As shown in [Table - 1], the spectrum of myocardial lesions included myocarditis, scarring and hypertrophy. Myocardial scarring [7 patients, 25.92%] was thought to be possibly ischemic in origin as six (22.22%) of them had a variety of coronary lesions. Multiple thrombi in the coronary arteries were seen in one (3.70%) 14 years old female patient; she had presented with acute respiratory distress. Coronary lesions seen in the other five included critical, greater than 90%, atherosclerotic narrowing of the left anterior descending coronary artery [Figure - 2] in an 18 years old female, thrombosis of the intra-myocardial coronary arteries in a 24 years old male subject, moderate fibro-cellular intimal thickening with medial hypertrophy of the intra-myocardial coronaries in a 24 years old female, coronary arteritis in a female aged 35 years and emboli in the intra-myocardial coronaries in a 29 years female with bi-ventricular mural thrombi [Figure - 3]. The myocardial fibrosis was streaky and interstitial in these five patients. Two of them had come with acute respiratory distress and died soon thereafter. The seventh, a 22 years old male, who had streaky myocardial scarring showed normal coronary arteries. But, thrombotic micro-angiopathy (TMA) seen in the kidneys suggested a probable thrombotic cause for the fibrosis. Myocardial hypertrophy was seen in five cases [Table - 1]. Left ventricular hypertrophy that could be attributed to systemic hypertension was seen in four cases with hearts weighing 240-600 gm, The right ventricular hypertrophy noted in one of the hearts was probably due to diffuse interstitial lung disease with resultant pulmonary hypertension. A patchy mild to moderate, lymphocytic myocarditis was seen in nine (33.33%) patients and the patient with infective endocarditis of the aortic valve had a neutrophilic myocarditis (3.70%).
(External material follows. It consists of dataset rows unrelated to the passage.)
(** * AISuggestionEngine: the Gemini suggestion adapter

    A shallow embedding of [src/components/AISuggestionEngine.ts] and the
    properties of [getAiSuggestions].

    The adapter is one asynchronous function.  It checks a module-level
    client handle, builds a prompt, awaits one SDK call inside a [try] block,
    parses the returned text as JSON, filters the parsed array against the
    abbreviations of the remedies it was given, and turns every exception of
    the [try] block into a fresh [Error].

    Modelling choices:
    - a JavaScript string is the sequence of its UTF-16 code units;
    - JavaScript values are an inductive type with the cases [JSON.parse]
      can produce, plus [undefined];
    - the function is a program in a small monad with two effects, throwing
      and awaiting the SDK call; running a program against a description of
      the remote service gives its outcome together with the list of
      requests that were sent;
    - [JSON.parse] belongs to the JavaScript runtime, not to this repository:
      the adapter is verified for every parser ([Runtime]), and a reference
      parser following the JSON grammar is supplied for the worked examples;
    - [console.warn] and [console.error] are not modelled. *)

From stdpp Require Import base gmap list strings.
From Stdlib Require Import ZArith NArith Ascii.

Set Warnings "-register-all".

Open Scope N_scope.
Open Scope list_scope.

(** ** Strings *)

Module JSStr.

(** A JavaScript string: its UTF-16 code units, each below 65536. *)
Abbreviation JSString := (list N).

(** The code units of an ASCII literal of the source text. *)
Fixpoint js (s : string) : JSString :=
  match s with
  | EmptyString => []
  | String c s' => N_of_ascii c :: js s'
  end.

Arguments js : simpl never.

(** The double quote and the line feed, which a literal cannot hold. *)
Definition dq : JSString := [34].
Definition nl : JSString := [10].

(** ECMAScript [WhiteSpace] and [LineTerminator] code points: the characters
    [String.prototype.trim] strips. *)
Definition isWhiteSpace (c : N) : bool :=
  (c =? 9) || (c =? 11) || (c =? 12) || (c =? 32) || (c =? 160)
  || (c =? 5760) || ((8192 <=? c) && (c <=? 8202))
  || (c =? 8239) || (c =? 8287) || (c =? 12288) || (c =? 65279).

Definition isLineTerminator (c : N) : bool :=
  (c =? 10) || (c =? 13) || (c =? 8232) || (c =? 8233).

Definition isTrimmed (c : N) : bool := isWhiteSpace c || isLineTerminator c.

Fixpoint trimStart (s : JSString) : JSString :=
  match s with
  | [] => []
  | c :: s' => if isTrimmed c then trimStart s' else s
  end.

Definition trimEnd (s : JSString) : JSString := rev (trimStart (rev s)).

(** [String.prototype.trim] *)
Definition trim (s : JSString) : JSString := trimEnd (trimStart s).

(** [Array.prototype.join] on an array of strings. *)
Fixpoint join (sep : JSString) (parts : list JSString) : JSString :=
  match parts with
  | [] => []
  | [p] => p
  | p :: rest => p ++ sep ++ join sep rest
  end.

(** [s.split('\n')]: the lines of [s]. *)
Fixpoint lines (s : JSString) : list JSString :=
  match s with
  | [] => [[]]
  | c :: s' =>
      if c =? 10 then [] :: lines s'
      else match lines s' with
           | l :: ls => (c :: l) :: ls
           | [] => [[c]]
           end
  end.

(** [s] occurs in [t] as a contiguous run of code units. *)
Definition occurs_in (s t : JSString) : Prop :=
  ∃ before after, t = before ++ s ++ after.

End JSStr.
Export JSStr.

(** ** Values *)

Module JSVal.

(** A JavaScript value of the kinds this module meets.  A number carries the
    decimal literal [mant * 10 ^ exp10] it was read from; the binary64 value
    is that number rounded to nearest. *)
Inductive JSValue : Type :=
  | VUndefined
  | VNull
  | VBool (b : bool)
  | VNumber (mant exp10 : Z)
  | VString (s : JSString)
  | VArray (elems : list JSValue)
  | VObject (members : list (JSString * JSValue)).

(** A decimal rounds to [+0] or [-0] exactly when its magnitude is at most
    [2 ^ -1075], half of the least positive binary64 number. *)
Definition rounds_to_zero (mant exp10 : Z) : bool :=
  ((mant =? 0) || ((exp10 <? 0) && (Z.abs mant * 2 ^ 1075 <=? 10 ^ (- exp10))))%Z.

(** The abstract operation [ToBoolean]. *)
Definition ToBoolean (v : JSValue) : bool :=
  match v with
  | VUndefined | VNull => false
  | VBool b => b
  | VNumber m e => negb (rounds_to_zero m e)
  | VString s => match s with [] => false | _ => true end
  | VArray _ | VObject _ => true
  end.

(** The value bound to [key] by an object built by [JSON.parse]: when a name
    is repeated in the text the last member wins. *)
Fixpoint lookup_member (key : JSString) (members : list (JSString * JSValue))
  : option JSValue :=
  match members with
  | [] => None
  | (k, v) :: rest =>
      match lookup_member key rest with
      | Some w => Some w
      | None => if bool_decide (k = key) then Some v else None
      end
  end.

(** [Array.isArray] *)
Definition Array_isArray (v : JSValue) : bool :=
  match v with VArray _ => true | _ => false end.

(** The elements of an array value (empty for every other value). *)
Definition elements_of (v : JSValue) : list JSValue :=
  match v with VArray l => l | _ => [] end.

(** [typeof v === 'string'] *)
Definition typeof_string (v : JSValue) : bool :=
  match v with VString _ => true | _ => false end.

(** [Set.prototype.has] on a set of strings: a value that is not a string is
    never a member. *)
Definition Set_has (set : gset JSString) (v : JSValue) : bool :=
  match v with VString s => bool_decide (s ∈ set) | _ => false end.

(** The number of elements of [l] that are the string [s]. *)
Definition is_the_string (s : JSString) (v : JSValue) : bool :=
  match v with VString t => bool_decide (t = s) | _ => false end.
Fibrinous pericarditis with or without effusion was seen in seven (25.92%) patients. Pericardial effusion alone was seen in three (11.11%) other patients.
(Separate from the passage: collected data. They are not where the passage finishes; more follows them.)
(** What a marker draws: a profile badge in its glow, a bundled
    picture, or the pin with its callout. A badge shows the picture
    [pfp] when there is one to show and the initials of the name
    otherwise; the text of the initials is left out. *)
Inductive MarkerChild : Set :=
| ProfileBadge (glowStyle : GlowStyle) (selected : bool) (pfp : option string)
| PfpIcon (asset : string)
| Pin (width height : Z) (calloutTitle calloutText : string).

(** A [<Marker>] element with the props the screen sets. *)
Record Marker : Set := mkMarker {
  key : option string;
  coordinate : Coordinate;
  title : option string;
  description : option string;
  onPress : MarkerPress;
  child : MarkerChild
}.

(** The state and context values the map is drawn from. [glowAnim[0]],
    the opacity argument of every [getGlowStyle] call of the screen, is
    an [Animated.Value] object. *)
Record ScreenState : Set := mkScreen {
  region : option Region;
  currentLocation : option LocationData;
  user : option AuthUser;
  userLocations : list UserLocation;
  studySpaces : list StudySpace;
  selectedUserId : option string;
  zoomLevel : Z
}.

Definition glowAnim0 : JsValue := JsObject.

(** The picture a badge shows: [pfp ? <Image source={{ uri: pfp }} /> :
    <View> initials </View>] tests [pfp] for truthiness, so a missing
    and an empty [pfp] both show the initials. *)
Definition shownPicture (pfp : option string) : option string :=
  match pfp with
  | Some uri => if bool_decide (uri = "") then None else Some uri
  | None => None
  end.

(** What evaluating a piece of the render gives: its value, or a throw
    that ends the render of the whole screen. *)
Inductive Rendered (A : Type) : Type :=
| Drawn (a : A)
| RenderThrows.
Arguments Drawn {A} a.
Arguments RenderThrows {A}.

(** [currentLocation && user && <Marker ...>]; without a picture the
    badge shows [user.name ? initials : 'ME'], which never throws. *)
Definition currentLocationMarker (now : Z) (st : ScreenState) : list Marker :=
  match currentLocation st, user st with
  | Some loc, Some u =>
      [ mkMarker None (mkCoordinate (latitude loc) (longitude loc)) None None
          NoPress
          (ProfileBadge
             (getGlowStyle now
                (mkUserLocation (uid u) None None None JsUndefined JsUndefined)
                (Some u) (selectedUserId st) glowAnim0)
             (bool_decide (selectedUserId st = Some (uid u)))
             (shownPicture (user_pfp u))) ]
  | _, _ => []
  end.

Definition pfpMarker (lat lng : Q) (asset : string) : Marker :=
  mkMarker None (mkCoordinate (Finite lat) (Finite lng)) None None NoPress
    (PfpIcon asset).

(** The seven markers written out in the screen. *)
Definition teamMarkers : list Marker :=
  [ pfpMarker (30288075 # 1000000) (- (97735714 # 1000000)) "pfp_vaishnuv.png";
    pfpMarker (3028668 # 100000) (- (9773782 # 100000)) "pfp_shruti.png";
    pfpMarker (30285876 # 1000000) (- (97739407 # 1000000)) "pfp_rishindra.png";
    pfpMarker (30288491 # 1000000) (- (97743310 # 1000000)) "pfp_vincent.png";
    pfpMarker (30289997 # 1000000) (- (97740532 # 1000000)) "pfp_drishti.png";
    pfpMarker (3028417 # 100000) (- (9773783 # 100000)) "pfp_venkat.png";
    pfpMarker (3028876 # 100000) (- (9773758 # 100000)) "pfp_ishita.png" ].

(** The body of [userLocations.map(...)]: [null] for an entry without a
    location; otherwise the marker, whose badge shows the picture or,
    without one, the initials [userLocation.name.split(' ')...]: for an
    entry that has no name this reads [split] of undefined and throws. *)
Definition followedUserElement (now : Z) (st : ScreenState)
    (userLocation : UserLocation) : Rendered (option Marker) :=
  match location userLocation with
  | None => Drawn None
  | Some loc =>
      match shownPicture (pfp userLocation), name userLocation with
      | None, None => RenderThrows
      | picture, _ =>
          Drawn
            (Some (mkMarker (Some (userId userLocation))
                     (mkCoordinate (latitude loc) (longitude loc)) None None
                     (SelectUser (userId userLocation))
                     (ProfileBadge
                        (getGlowStyle now userLocation (user st)
                           (selectedUserId st) glowAnim0)
                        (bool_decide
                           (selectedUserId st = Some (userId userLocation)))
                        picture)))
      end
  end.

(** The marker that the body draws for an entry, if it draws one. *)
Definition followedUserMarker (now : Z) (st : ScreenState)
    (userLocation : UserLocation) : option Marker :=
  match followedUserElement now st userLocation with
  | Drawn element => element
  | RenderThrows => None
  end.

(** [l.map(body)] as children: the elements in order, [null]s drawing
    nothing; the first throw ends the render. *)
Fixpoint renderEach {A B : Type} (body : A → Rendered (option B))
    (l : list A) : Rendered (list B) :=
  match l with
  | [] => Drawn []
  | x :: rest =>
      match body x with
      | RenderThrows => RenderThrows
      | Drawn element =>
          match renderEach body rest with
          | RenderThrows => RenderThrows
          | Drawn elements =>
              Drawn (match element with
                     | Some drawn => drawn :: elements
                     | None => elements
                     end)
          end
      end
  end.

(** The body of [studySpaces.map(...)]. *)
Definition studySpaceMarker (zoom : Z) (space : StudySpace) : Marker :=
  mkMarker (Some (spaceId space))
    (mkCoordinate (fst (space_location space)) (snd (space_location space)))
    (Some (space_name space))
    (Some (address space))
    (BringSpaceToTop (spaceId space))
    (Pin (zoom * 2) (zoom * 2) (space_name space) (address space)).

(** [region && <MapView> ... </MapView>]: the markers of the map, in
    the order of the source; nothing when there is no region yet, in
    which case the children are not evaluated; a throw when a followed
    user's marker throws. *)
Definition renderMap (now : Z) (st : ScreenState)
    : Rendered (option (list Marker)) :=
  match region st with
  | None => Drawn None
  | Some _ =>
      match renderEach (followedUserElement now st) (userLocations st) with
      | RenderThrows => RenderThrows
      | Drawn followed =>
          Drawn
            (Some (currentLocationMarker now st
                   ++ teamMarkers
                   ++ followed
                   ++ (studySpaceMarker (zoomLevel st) <$> studySpaces st)))
      end
  end.

(** The map that is drawn, if one is. *)
Definition mapView (now : Z) (st : ScreenState) : option (list Marker) :=
  match renderMap now st with
  | Drawn map => map
  | RenderThrows => None
  end.

(** The markers on the screen. *)
Definition renderedMarkers (now : Z) (st : ScreenState) : list Marker :=
  default [] (mapView now st).

(** The small cards of the bottom sheet, one per study space, with or
    without a region: [studySpaces.map(space => <SmallCard
    key={space.id} space={{ ...space, images: space.images || [] }} />)] *)
Definition smallCards (st : ScreenState) : list (string * StudySpace) :=
  (λ space,
     (id space,
      mkStudySpace (id space) (space_name space) (address space)
        (createdBy space) (features space) (hours space)
        (space_location space) (numRatings space) (spaceId space)
        (Some (default [] (images space)))))
  <$> studySpaces st.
Vascuiltides were seen in five (18.52%) patients [Table - 1]. Pulmonary vasculitis was seen in one (3.7%) patient while systemic vasculitides were seen in another four (14.81%). The latter involved the intra-renal vessels [Figure - 4], coronary, mesenteric and ovarian vessels. Venous or arterial thromboses were seen in nine (33.33%) patients [Table - 1]; tests for ACLA were done in only three (11.11%) of these patients. Thrombosis involved the intra-pulmonary vessels [Figure - 5] in six (22.2%) patients. Of these, one (3.70%) each, had thrombosis of the coronary artery and cerebral vein. The latter was a diagnosed case of thrombotic thrombocytopenic purpura (TTP). Interestingly, one patient (3.70%) who died following acute pancreatitis showed thrombosis of bilateral renal veins, inferior vena cava and superior pulmonary vein. and another, a 19 years old, female, who had presented with breathlessness and edema feet but subsequently developed altered sensorium with cortical venous thrombosis showed multiple cerebral and cerebellar infarcts. This latter patient was ACLA positive. Coronary atherosclerosis was uncommon (3.70%); only one 18 years, female, had significant, greater than 90%, atherosclerotic narrowing of the left anterior descending artery. The right coronary artery in this patient showed only mild concentric fibrous intimal thickening.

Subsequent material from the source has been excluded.